Hello, readers! Today I bring you two posts about law: one Mozilla-related, one not. This is the Mozilla-related post. Mozillians may already know this background, but I’ll review for those who don’t.

The “hack”

In 2010 Goatse Security (don’t look them up) discovered a flaw in AT&T’s website. AT&T’s site detected accesses from iPads, extracted a unique account number sent by the iPad, then replied with a private account email address. Account numbers were guessable, so if someone “spoofed” their UA to look like the iPad browser, they could harvest private email addresses using their guesses.

The lulz

Andrew Auernheimer ("weev") wearing an old-school AT&T baseball cap
Andrew Auernheimer, i.e. weev, CC-BY-SA

The people who figured this out were classic Internet trolls interested (to a degree) in minor mayhem (“lulz”) because they could, and they scraped 114000+ email addresses. Eventually Andrew Auernheimer (known online as “weev”) sent the list to Gawker for an exclusive.

The sky is falling!

AT&T, Apple, the people whose addresses had been scraped, and/or the government panicked and freaked out. The government argued that Auernheimer violated the Computer Fraud and Abuse Act, “exceeding authorized access” by UA-spoofing and loading pages using guessed account numbers.
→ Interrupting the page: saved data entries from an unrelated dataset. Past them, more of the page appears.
(** The rows of the specification's example: [Users], then [Orders]. *)
Lemma tables_listed_by_index_then_first_encounter_witness :
  exists dto,
    build_schema [catalog_row "Users" "id" "int"; catalog_row "Users" "name" "varchar";
                  catalog_row "Orders" "id" "int"]
    = Returned dto
    /\ tbl_name <$> tables (dbSchema dto) = ["Users"; "Orders"].
Proof.
  destruct (tables_listed_by_index_then_first_encounter
              [catalog_row "Users" "id" "int"; catalog_row "Users" "name" "varchar";
               catalog_row "Orders" "id" "int"])
    as (dto & idx & Hbuilt & _ & _ & _ & Hfirst & _).
  - repeat (apply Forall_cons; split; [intros H; other_elements H|]).
    apply Forall_nil_2.
  - exists dto. split; [exact Hbuilt|]. apply Hfirst.
    repeat (apply Forall_cons; split; [by vm_compute|]). apply Forall_nil_2.
Defined.

(** C10 as stated fails for table names that are array indices: with the
    rows of table [t] before those of table [7], [metadata] lists [7]
    first. *)
Lemma index_named_table_is_listed_first :
  fst (Pooled.metadata sample_configuration
         (catalog_driver [catalog_row "t" "id" "int"; catalog_row "7" "id" "int"]) [])
  = Returned
      {| dbSchema :=
           {| tables :=
                [ {| tbl_name := "7"; tbl_type := TABLE;
                     columns := [{| col_name := "id"; col_type := "int" |}] |};
                  {| tbl_name := "t"; tbl_type := TABLE;
                     columns := [{| col_name := "id"; col_type := "int" |}] |} ] |} |}
  /\ first_encounters ["t"; "7"] = ["t"; "7"].
Proof. by vm_compute. Qed.

(** C6 at a table whose name is a property name of [Object.prototype]:
    the lookup [tablesMap["constructor"]] finds the inherited function, the
    loop takes the branch for a known table and throws on the missing
    [columns]; [metadata] fails where the claim has it return the table
    [constructor] with its column. *)
Theorem table_named_constructor_breaks_metadata :
  build_schema [catalog_row "constructor" "id" "int"]
  = Thrown (TypeError "Cannot read properties of undefined (reading 'push')")
  /\ fst (Pooled.metadata sample_configuration
            (catalog_driver [catalog_row "constructor" "id" "int"]) [])
     = Thrown (IntegrationError
                 "Failed to connect to Microsoft SQL, Cannot read properties of undefined (reading 'push')")
  /\ fst (Legacy.metadata sample_configuration
            (catalog_driver [catalog_row "constructor" "id" "int"]) [])
     = Thrown (IntegrationError
                 "Failed to connect to Microsoft SQL, Cannot read properties of undefined (reading 'push')").
Proof. by vm_compute. Qed.

(** The example of C6: two tables, [Users] with its two columns in
    order, then [Orders]. *)
Example users_and_orders :
  build_schema [catalog_row "Users" "id" "int"; catalog_row "Users" "name" "varchar";
                catalog_row "Orders" "id" "int"]
  = Returned
      {| dbSchema :=
           {| tables :=
                [ {| tbl_name := "Users"; tbl_type := TABLE;
                     columns := [{| col_name := "id"; col_type := "int" |};
                                 {| col_name := "name"; col_type := "varchar" |}] |};
                  {| tbl_name := "Orders"; tbl_type := TABLE;
                     columns := [{| col_name := "id"; col_type := "int" |}] |} ] |} |}.
Proof. by vm_compute. Qed.

(** ** The columns of each table *)

Lemma StronglySorted_lt_NoDup (l : list N) : StronglySorted N.lt l -> NoDup l.
Proof.
  induction 1 as [|n l Hs IH Hall]; constructor; [|done].
  intros Hin. eapply Forall_forall in Hall; [|exact Hin]. lia.
Qed.

Lemma elem_of_assoc_update {K V : Type} `{EqDecision K} k (v : V) (l : list (K * V)) p :
  NoDup l.*1 -> p ∈ assoc_update k v l -> p = (k, v) \/ (p ∈ l /\ p.1 <> k).
Proof.
  induction l as [|[k' v'] l IH]; csimpl; intros Hnd Hp.
  - by apply elem_of_nil in Hp.
  - apply NoDup_cons in Hnd as [Hk' Hnd].
    destruct (decide (k = k')) as [->|Hne].
    + apply elem_of_cons in Hp as [->|Hp]; [by left|]. right.
      split; [by apply list_elem_of_further|].
      intros Heq. apply Hk'. apply list_elem_of_fmap. exists p. by rewrite Heq.
    + apply elem_of_cons in Hp as [->|Hp].
      * right. split; [apply list_elem_of_here|]. simpl. congruence.
      * destruct (IH Hnd Hp) as [->|[Hin Hk]]; [by left|]. right.
        split; [by apply list_elem_of_further|done].
Qed.

Lemma elem_of_insert_index {V : Type} n (v : V) l p :
  p ∈ insert_index n v l -> p = (n, v) \/ p ∈ l.
Proof.
  induction l as [|[n' v'] l IH]; simpl; intros Hp.
  - apply list_elem_of_singleton in Hp. by left.
  - destruct (n <? n')%N.
    + apply elem_of_cons in Hp as [->|Hp]; [by left|by right].
    + apply elem_of_cons in Hp as [->|Hp]; [right; apply list_elem_of_here|].
      destruct (IH Hp) as [->|Hin]; [by left|]. right. by apply list_elem_of_further.
Qed.

Lemma columns_of_snoc name rows r :
  columns_of name (rows ++ [r])
  = columns_of name rows
    ++ (if decide (table_name r = name)
        then [{| col_name := column_name r; col_type := data_type r |}] else []).
Proof.
  unfold columns_of. rewrite filter_app, fmap_app. f_equal.
  destruct (decide (table_name r = name)) as [Heq|Hne].
  - by rewrite filter_cons_True.
  - by rewrite filter_cons_False.
Qed.

Lemma columns_of_other name rows r :
  table_name r <> name -> columns_of name (rows ++ [r]) = columns_of name rows.
Proof.
  intros Hne. rewrite columns_of_snoc. rewrite decide_False by done.
  by rewrite app_nil_r.
Qed.

Lemma columns_of_same rows r :
  columns_of (table_name r) (rows ++ [r])
  = columns_of (table_name r) rows
    ++ [{| col_name := column_name r; col_type := data_type r |}].
Proof. rewrite columns_of_snoc. by rewrite decide_True. Qed.

Lemma columns_of_unseen name rows :
  name ∉ table_name <$> rows -> columns_of name rows = [].
Proof.
  unfold columns_of. induction rows as [|r rows IH]; csimpl; intros Hni; [done|].
  apply not_elem_of_cons in Hni as [Hne Hni].
  rewrite filter_cons_False by congruence. by apply IH.
Qed.

Lemma columns_view_empty : columns_view [] js_empty.
Proof. split; constructor. Qed.
(** * QuORAL: the APODAS stream decoder and the trace aggregator

    A shallow embedding of [photon_arrival_timings.Photon_Arrival_Timings]
    (photonarrival_1.py, the two-channel decoder; photonarrival_comments.py,
    the single-channel decoder) and of the binning done by the analysis
    scripts (analyze_1.py, analyze_2.py, analyze_comments.py).

    Python integers are unbounded: they are [Z].  A byte read from a file is
    an integer between 0 and 255.  The decoder object is a record that is
    passed along explicitly; every [write] on one of the four output handles
    is appended to one trace, so that both the content of each output file
    and the order of the writes across files can be read off. *)

From Stdlib Require Import ZArith QArith Qround Qminmax Lia Lqa Bool.
From Stdlib Require Import Sorted.
From stdpp Require Import base list.

Local Open Scope Z_scope.

(** ** The decoder object *)

(** The attributes of [Photon_Arrival_Timings] that change while decoding.
    [first_wrap_around] is the integer flag of the source (0 or 1), tested
    for truthiness.  The single-channel decoder has no [apd_b_detection]; in
    the model the field then stays at its initial value. *)
Record Photon_Arrival_Timings : Type := mkPAT {
  apd_a_detection : Z;
  apd_b_detection : Z;
  coincidence_detection : Z;
  number_of_wrap_around : Z;
  first_wrap_around : Z;
  last_udp_packet_counter : option Z
}.

(** The attributes that [__init__] sets and nothing ever changes. *)
Definition clock_period_ns : Z := 5.
Definition time_for_one_wrap_around : Z := 160.
Definition sub_data_array_size : nat := 1024.
Definition packet_header_size : nat := 90.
This is a broad interpretation of “authorized access”. Auernheimer evaded no security measures, only accessed public, non-login-protected pages using common techniques. Anyone who could guess the address could view those pages using common browser addons. People guess at the existence of web addresses all the time. This site’s addresses appear of the form “/year/month/day/post-title/”. The monthly archive links to the side on my site have the form “/year/month/”. It’s a good guess that changing these components does what you expect: no dastardly hacking skills required, just logical guesses and experimentation. And automation’s hardly nefarious.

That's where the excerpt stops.